Caminho lentamente na minha praia favorita. O sol aquece, o mar arrefece, a solidão aperta. Ando mil quilómetros e vou carimbando a marca dos meus pés da areia. O nevoeiro salgado da manhã traz-me os sabores exóticos do além-mar. Na linha do horizonte escondem-se segredos fantásticos, tesouros perdidos de piratas sanguinários, monstros marinhos prontos a serem derrotados por lanças heróicas, naus conquistadoras de terras misteriosas e seres demasiado imaginários para serem fantasia.

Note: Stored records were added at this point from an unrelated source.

(* ===== verification/Dict.v ===== *)
(** * dict.c: the chained hash table with incremental rehashing

    The two tables of a [dict] are lists of buckets and a bucket is its chain of
    entries, most recent first. The hash function is a parameter (Redis uses
    SipHash with a random seed); keys are compared with decidable equality, which
    is what [key==he->key || dictCompareKeys(...)] computes for Redis strings.
    [abs d] is the finite map a dictionary represents.

    A [None] result is an access outside a table or a failed [assert]. *)

From stdpp Require Import gmap.
From S2P Require Import Prelude.

Definition DICT_HT_INITIAL_SIZE := 4.
Definition dict_force_resize_ratio := 5.

Section dict.
Context {K V : Type} `{EqDecision K}.

Record dictEntry := DictEntry { de_key : K; de_val : V }.

Record dictht := Dictht {
  ht_table : list (list dictEntry);
  ht_size : Z;
  ht_sizemask : Z;
  ht_used : Z;
}.

Record dict := Dict {
  ht0 : dictht;
  ht1 : dictht;
  rehashidx : Z;
  iterators : Z;
}.

(** [dictEntry *]: the table, the bucket and the position in the chain. *)
Record entry_ref := EntryRef { er_table : bool; er_idx : Z; er_pos : nat }.

Definition bucket (ht : dictht) (i : Z) : option (list dictEntry) :=
  if bool_decide (0 <= i) then ht_table ht !! Z.to_nat i else None.

Definition set_bucket (ht : dictht) (i : Z) (ch : list dictEntry) : option dictht :=
  if bool_decide (0 <= i < Z.of_nat (length (ht_table ht)))
  then Some (Dictht (<[Z.to_nat i := ch]> (ht_table ht)) (ht_size ht) (ht_sizemask ht) (ht_used ht))
  else None.

Definition with_used (ht : dictht) (u : Z) : dictht :=
  Dictht (ht_table ht) (ht_size ht) (ht_sizemask ht) u.

(** [d->ht[table]] *)
Definition get_ht (d : dict) (table : bool) : dictht := if table then ht1 d else ht0 d.
Definition put_ht (d : dict) (table : bool) (ht : dictht) : dict :=
  if table then Dict (ht0 d) ht (rehashidx d) (iterators d)
  else Dict ht (ht1 d) (rehashidx d) (iterators d).

Definition dictIsRehashing (d : dict) : bool := negb (rehashidx d =? -1).
Definition dictSize (d : dict) : Z := ht_used (ht0 d) + ht_used (ht1 d).

Definition dictReset_ : dictht := Dictht [] 0 0 0.

Definition dictCreate : dict := Dict dictReset_ dictReset_ (-1) 0.

(** [_dictNextPower]: doubling from [DICT_HT_INITIAL_SIZE]; 64 doublings are
    enough for any size below [LONG_MAX]. *)
Fixpoint dictNextPower_loop (fuel : nat) (i size : Z) : option Z :=
  match fuel with
  | O => None
  | S fuel => if i >=? size then Some i else dictNextPower_loop fuel (u64 (i * 2)) size
  end.

Definition dictNextPower (size : Z) : option Z :=
  if size >=? LLONG_MAX then Some (u64 (LLONG_MAX + 1))
  else dictNextPower_loop 64 DICT_HT_INITIAL_SIZE size.

(** The returned flag is [DICT_OK]. *)
Definition dictExpand (d : dict) (size : Z) : option (dict * bool) :=
  realsize ← dictNextPower size;
  if dictIsRehashing d || (ht_used (ht0 d) >? size) then Some (d, false) else
  if realsize =? ht_size (ht0 d) then Some (d, false) else
  let n := Dictht (replicate (Z.to_nat realsize) []) realsize (realsize - 1) 0 in
  if ht_size (ht0 d) =? 0 then Some (Dict n (ht1 d) (rehashidx d) (iterators d), true)
  else Some (Dict (ht0 d) n 0 (iterators d), true).

Definition dictResize (can_resize : bool) (d : dict) : option (dict * bool) :=
  if negb can_resize || dictIsRehashing d then Some (d, false) else
  let minimal := s32 (ht_used (ht0 d)) in
  let minimal := if minimal <? DICT_HT_INITIAL_SIZE then DICT_HT_INITIAL_SIZE else minimal in
  dictExpand d minimal.

Context (hash : K -> Z).

(** Moving the chain [de] of the old table to the new one. *)
Fixpoint dictRehash_move (de : list dictEntry) (h0 h1 : dictht) : option (dictht * dictht) :=
  match de with
  | [] => Some (h0, h1)
  | e :: nextde =>
    let h := u32 (Z.land (hash (de_key e)) (ht_sizemask h1)) in
    ch ← bucket h1 h;
    h1 ← set_bucket h1 h (e :: ch);
    dictRehash_move nextde (with_used h0 (ht_used h0 - 1)) (with_used h1 (ht_used h1 + 1))
  end.

(** [while(d->ht[0].table[d->rehashidx] == NULL)]: the new [rehashidx] and the
    remaining [empty_visits], or [inl] when the function returns 1 there. *)
Fixpoint dictRehash_skip (fuel : nat) (h0 : dictht) (idx empty_visits : Z) : option (Z + Z * Z) :=
  match fuel with
  | O => None
  | S fuel =>
    ch ← bucket h0 idx;
    match ch with
    | [] => if empty_visits - 1 =? 0 then Some (inl (idx + 1))
            else dictRehash_skip fuel h0 (idx + 1) (empty_visits - 1)
    | _ => Some (inr (idx, empty_visits))
    end
  end.

(** [while(n-- && d->ht[0].used != 0)]; the flag is the early [return 1]. *)
Fixpoint dictRehash_loop (n : nat) (d : dict) (empty_visits : Z) : option (dict * bool) :=
  match n with
  | O => Some (d, false)
  | S n =>
    if ht_used (ht0 d) =? 0 then Some (d, false) else
    if negb (ht_size (ht0 d) >? rehashidx d) then None (* assert *) else
    r ← dictRehash_skip (S (length (ht_table (ht0 d)))) (ht0 d) (rehashidx d) empty_visits;
    match r with
    | inl idx => Some (Dict (ht0 d) (ht1 d) idx (iterators d), true)
    | inr (idx, empty_visits) =>
      de ← bucket (ht0 d) idx;
      '(h0, h1) ← dictRehash_move de (ht0 d) (ht1 d);
      h0 ← set_bucket h0 idx [];
      dictRehash_loop n (Dict h0 h1 (idx + 1) (iterators d)) empty_visits
    end
  end.

(** The flag is the returned 1: there are still keys to move. *)
Definition dictRehash (d : dict) (n : nat) : option (dict * bool) :=
  let empty_visits := Z.of_nat n * 10 in
  if negb (dictIsRehashing d) then Some (d, false) else
  '(d, early) ← dictRehash_loop n d empty_visits;
  if (early : bool) then Some (d, true) else
  if ht_used (ht0 d) =? 0 then Some (Dict (ht1 d) dictReset_ (-1) (iterators d), false)
  else Some (d, true).

Definition dictRehashStep_ (d : dict) : option dict :=
  if iterators d =? 0 then '(d, _) ← dictRehash d 1; Some d else Some d.

Definition dictExpandIfNeeded_ (can_resize : bool) (d : dict) : option (dict * bool) :=
  if dictIsRehashing d then Some (d, true) else
  if ht_size (ht0 d) =? 0 then dictExpand d DICT_HT_INITIAL_SIZE else
  if (ht_used (ht0 d) >=? ht_size (ht0 d)) &&
     (can_resize || (ht_used (ht0 d) / ht_size (ht0 d) >? dict_force_resize_ratio))
  then dictExpand d (ht_used (ht0 d) * 2)
  else Some (d, true).

(** [while(he)] over a chain: the position of the key. *)
Fixpoint chain_find (key : K) (ch : list dictEntry) : option nat :=
  match ch with
  | [] => None
  | e :: ch => if bool_decide (key = de_key e) then Some O else S <$> chain_find key ch
  end.

(** The search common to [dictFind], [dictGenericDelete] and [_dictKeyIndex]:
    [for (table = 0; table <= 1; table++)] with the [break] when not rehashing.
    The result is the entry found or the last [idx] computed. *)
Definition dict_search (d : dict) (h : Z) (key : K) : option (entry_ref + Z) :=
  let idx := Z.land h (ht_sizemask (ht0 d)) in
  he ← bucket (ht0 d) idx;
  match chain_find key he with
  | Some pos => Some (inl (EntryRef false idx pos))
  | None =>
    if negb (dictIsRehashing d) then Some (inr idx) else
    let idx := Z.land h (ht_sizemask (ht1 d)) in
    he ← bucket (ht1 d) idx;
    match chain_find key he with
    | Some pos => Some (inl (EntryRef true idx pos))
    | None => Some (inr idx)
    end
  end.

(** [inl existing], or [inr index] with [-1] when the table could not grow. *)
Definition dictKeyIndex_ (can_resize : bool) (d : dict) (key : K) (h : Z)
  : option (dict * (option entry_ref * Z)) :=
  '(d, ok) ← dictExpandIfNeeded_ can_resize d;
  if negb ok then Some (d, (None, -1)) else
  r ← dict_search d h key;
  match r with
  | inl ref => Some (d, (Some ref, -1))
  | inr idx => Some (d, (None, s32 idx))
  end.

(** The value field of a new entry is uninitialised: it holds [junk]. The result
    is the returned entry and [*existing]. *)
Definition dictAddRaw (junk : V) (can_resize : bool) (d : dict) (key : K)
  : option (dict * (option entry_ref * option entry_ref)) :=
  d ← (if dictIsRehashing d then dictRehashStep_ d else Some d);
  '(d, (existing, index)) ← dictKeyIndex_ can_resize d key (u32 (hash key));
  if index =? -1 then Some (d, (None, existing)) else
  let table := dictIsRehashing d in
  let ht := get_ht d table in
  ch ← bucket ht index;
  ht ← set_bucket ht index (DictEntry key junk :: ch);
  Some (put_ht d table (with_used ht (ht_used ht + 1)), (Some (EntryRef table index 0), existing)).

Definition dictSetVal (d : dict) (e : entry_ref) (val : V) : option dict :=
  let ht := get_ht d (er_table e) in
  ch ← bucket ht (er_idx e);
  old ← ch !! er_pos e;
  ht ← set_bucket ht (er_idx e) (<[er_pos e := DictEntry (de_key old) val]> ch);
  Some (put_ht d (er_table e) ht).

Definition dictGetVal (d : dict) (e : entry_ref) : option V :=
  ch ← bucket (get_ht d (er_table e)) (er_idx e);
  de_val <$> ch !! er_pos e.

Definition dictAdd (junk : V) (can_resize : bool) (d : dict) (key : K) (val : V)
  : option (dict * bool) :=
  '(d, (entry, _)) ← dictAddRaw junk can_resize d key;
  match entry with
  | None => Some (d, false)
  | Some e => d ← dictSetVal d e val; Some (d, true)
  end.

(** The flag is the returned 1: the key was added from scratch. *)
Definition dictReplace (junk : V) (can_resize : bool) (d : dict) (key : K) (val : V)
  : option (dict * bool) :=
  '(d, (entry, existing)) ← dictAddRaw junk can_resize d key;
  match entry with
  | Some e => d ← dictSetVal d e val; Some (d, true)
  | None => ex ← existing; d ← dictSetVal d ex val; Some (d, false)
  end.

Definition dictAddOrFind (junk : V) (can_resize : bool) (d : dict) (key : K)
  : option (dict * entry_ref) :=
  '(d, (entry, existing)) ← dictAddRaw junk can_resize d key;
  match entry with Some e => Some (d, e) | None => ex ← existing; Some (d, ex) end.

(** The unlinked entry, or [None] when the key is not there. *)
Definition dictGenericDelete (d : dict) (key : K) : option (dict * option dictEntry) :=
  if (ht_used (ht0 d) =? 0) && (ht_used (ht1 d) =? 0) then Some (d, None) else
  d ← (if dictIsRehashing d then dictRehashStep_ d else Some d);
  r ← dict_search d (u32 (hash key)) key;
  match r with
  | inr _ => Some (d, None)
  | inl e =>
    let ht := get_ht d (er_table e) in
    ch ← bucket ht (er_idx e);
    he ← ch !! er_pos e;
    ht ← set_bucket ht (er_idx e) (del_at (er_pos e) ch);
    Some (put_ht d (er_table e) (with_used ht (ht_used ht - 1)), Some he)
  end.

Definition dictDelete (d : dict) (key : K) : option (dict * bool) :=
  '(d, r) ← dictGenericDelete d key;
  Some (d, match r with Some _ => true | None => false end).

Definition dictUnlink (d : dict) (key : K) : option (dict * option dictEntry) :=
  dictGenericDelete d key.

Definition dictFind (d : dict) (key : K) : option (dict * option entry_ref) :=
  if ht_used (ht0 d) + ht_used (ht1 d) =? 0 then Some (d, None) else
  d ← (if dictIsRehashing d then dictRehashStep_ d else Some d);
  r ← dict_search d (u32 (hash key)) key;
  match r with inl e => Some (d, Some e) | inr _ => Some (d, None) end.

Definition dictFetchValue (d : dict) (key : K) : option (dict * option V) :=
  '(d, he) ← dictFind d key;
  match he with
  | None => Some (d, None)
  | Some e => v ← dictGetVal d e; Some (d, Some v)
  end.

Sento-me nas rochas. A brisa fresca percorre a minha cara nua e inunda-me o corpo com um arrepio húmido. As ondas compõem o som da eternidade sobre a areia molhada, deslizam devagar, dançam melancolicamente entre si. Surge um rebentamento, depois outro, num violento movimento que não pára e em cada choque há pequenas pedras projectadas para junto de mim. Finalmente arrependidas, as ondas voltam a casa, felizes por sentirem o doce aconchego do mar. E eu quase juro ver sereias a nadar na quietude do amanhecer, sem ninguém que compreenda a sua existência, guiardiãs nocturnas da paz marítima, merecedoras de descanso depois de mais uma noite calma.

Descalço pela areia fina, percorro as minúsculas marcas das gaivotas. Atrás de mim, coladas à ponta dos calcanhares, perseguem-me pegadas fundas e frias, penetrando na areia com o som furioso de golpes de faca. Por mais que ande depressa, por mais que corra, perseguem-me até chegar junto da àgua. Molho os pés e desaparecem, tudo se esvanece. Acordo. Gelado, a tremer de frio, volto à civilização dos homens, longe das aventuras temerárias, dos mapas de tesouro, das caravelas destemidas e de toda a hipótese da vida vir a fazer sentido.

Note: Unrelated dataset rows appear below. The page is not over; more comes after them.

Lemma stages_bit st v i :
  (forall s m, (s, m) ∈ st -> 0 <= s) ->
  (forall k, 0 <= foldr (fun '(s, m) i => if Z.testbit m i then i + s else i - s) i
     (drop k st) < 64) ->
  Z.testbit (foldl (fun v '(s, m) => rev_swap s m v) v st) i =
  Z.testbit v (foldr (fun '(s, m) i => if Z.testbit m i then i + s else i - s) i st).
Proof.
  revert v. induction st as [|[s m] st IH]; intros v Hs Hr; [done|]. cbn [foldl foldr].
  rewrite IH.
  - rewrite rev_swap_bit; [done|apply (Hr 1%nat)|]. apply (Hs s m). by left.
  - intros s' m' ?. apply (Hs s' m'). by right.
  - intros k. apply (Hr (S k)).
Qed.

Lemma rev_bit v i : 0 <= i < 64 -> Z.testbit (rev v) i = Z.testbit v (63 - i).
Proof.
  intros Hi. rewrite rev_unfold.
  assert (Hall : forallb (fun n => let i := Z.of_nat n in
    (rev_index i =? 63 - i) &&
    forallb (fun k => let j := foldr (fun '(s, m) i => if Z.testbit m i then i + s else i - s) i
       (drop k rev_stages) in (0 <=? j) && (j <? 64)) (seq 0 7)) (seq 0 64) = true)
    by (vm_compute; reflexivity).
  rewrite forallb_forall in Hall. specialize (Hall (Z.to_nat i)).
  rewrite Z2Nat.id in Hall by lia. cbv zeta in Hall.
  rewrite andb_true_iff, Z.eqb_eq, forallb_forall in Hall.
  destruct Hall as [Hidx Hk]; [apply in_seq; lia|].
  rewrite stages_bit.
  - unfold rev_index in Hidx. by rewrite Hidx.
  - intros s m Hin. unfold rev_stages in Hin.
    repeat (apply elem_of_cons in Hin as [[= -> ->]|Hin]; [lia|]). by apply elem_of_nil in Hin.
  - intros k. destruct (decide (k < 7)%nat) as [|Hge].
    + specialize (Hk k). rewrite in_seq in Hk. specialize (Hk ltac:(lia)).
      apply andb_true_iff in Hk as [?%Z.leb_le ?%Z.ltb_lt]. done.
    + rewrite drop_ge by (cbn; lia). done.
Qed.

terça-feira, 9 de dezembro de 2008

O quarto do Padre

Aquele parque no meio da cidade era, da minha janela, um oásis verde rodeado por infinitos blocos cinzentos de cimento. De dia as árvores conversavam alegremente entre si e ao princípio da noite começavam um tango sensual ao som do vento – com a chegada do Outono, a dança tornava-se mais erótica e frenética, com corpos cada vez mais despidos e agitados, até ficarem completamente nus já no Inverno, gemendo em êxtase palavras só partilhadas com a chuva violenta. Todos os que por lá passavam esqueciam-se por breves instantes que o homem saiu vencedor do confronto com a natureza. Apenas o barulho infernal do cerco de arco-íris de carros fazia lembrar a nossa supremacia. No centro do parque, um velho sem expressão feito de perda era inundado por pombos que, vitoriosos, pareciam troçar das façanhas esquecidas de toda a humanidade.

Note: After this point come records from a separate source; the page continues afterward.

Lemma listJoin_spec h l o nodes others :
  is_list h l nodes -> is_list h o others -> (forall p, p ∈ nodes.*1 -> p ∉ others.*1) ->
  small (nodes ++ others) ->
  exists h' l' o', listJoin h l o = Some (h', l', o') /\ is_list h' l' (nodes ++ others) /\
    is_list h' o' [] /\ frame ((nodes ++ others).*1) h h'.
Proof.
  intros Hl Ho Hdis Hsm. unfold listJoin. rewrite (il_head _ _ _ Ho), (il_tail _ _ _ Hl).
  destruct (upd_first_opt h None others (final nodes None)) as (h1 & -> & Hs1 & Hf1); [apply Ho..|]. mred.
  assert (Hsl : seg h1 None nodes None) by (eapply seg_frame; [exact Hf1|exact Hdis|apply Hl]).
  destruct (upd_final_opt h1 nodes None (first others None)) as (h2 & E2 & Hs2 & Hf2); [apply Hl|done|].
  assert (Hso : seg h2 (final nodes None) others None).
  { eapply seg_frame; [exact Hf2| |done]. intros p Hp Hp'. by apply (Hdis p). }
  assert (Hhd : head l = first nodes None) by apply Hl.
  assert (Htl : tail o = final others None) by apply Ho.
  rewrite Hhd, Htl.
  assert (Hok : is_list h2 (with_ends l (first nodes (first others None))
     (final others (final nodes None)) (u64 (len l + len o))) (nodes ++ others)).
  { split; cbn [with_ends head tail len].
    - rewrite fmap_app. apply NoDup_app. split; [apply Hl|]. split; [done|apply Ho].
    - by apply seg_app.
    - by rewrite first_app.
    - by rewrite final_app.
    - unfold small in Hsm. rewrite (il_len _ _ _ Hl), (il_len _ _ _ Ho), length_app in *.
      rewrite wrapu_small by lia. lia. }
  assert (Hf : frame ((nodes ++ others).*1) h h2).
  { eapply frame_mono; [eapply frame_trans; [exact Hf1|exact Hf2]|].
    intros q. rewrite fmap_app, !elem_of_app. tauto. }
  assert (Hoe : forall h', is_list h' (with_ends o None None 0) []) by (intros; split; done || constructor).
  destruct (decide (nodes = [])) as [->|Hne].
  - cbn [final first] in *. simplify_eq. mred. do 3 eexists. split; [done|]. split; [|done].
    by destruct (final others None).
  - rewrite (first_cons_any nodes) in Hok by done.
    destruct (final nodes None) as [q|] eqn:Eq.
    2:{ exfalso. destruct (upd_final h None nodes None None) as (? & ? & ? & _); [apply Hl..|done|].
        congruence. }
    rewrite E2. mred. do 3 eexists. split; [done|]. split; [|done].
    destruct (decide (others = [])) as [->|Hne']; [done|].
    rewrite (final_cons_any others) in Hok by done.
    destruct (final others None) as [r|] eqn:Er; [done|].
    exfalso. destruct (upd_final h None others None None) as (? & ? & ? & _); [apply Ho..|done|].
    congruence.
Qed.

Cá fora, o meu quarto era uma cela rúde, àspera e fria, parecendo mais pequeno à medida que os segundos passavam e se tornam horas, dias e meses. Vozes silenciosas vinham de todos os lados, com excepção de um crucifixo morto pendurado em cima da cama gelada. Do lado esquerdo ainda havia espaço para uma mesa vestida com uma bíblia e uma cadeira de madeira pôdre. De vez em quando as paredes choravam lágrimas de dor e solidão – parecia apenas humidade, mas a verdade era um segredo bem guardado e só revelado a quem ficava ali o tempo suficiente para saber ouvir as confissões insurdecedoras do silêncio.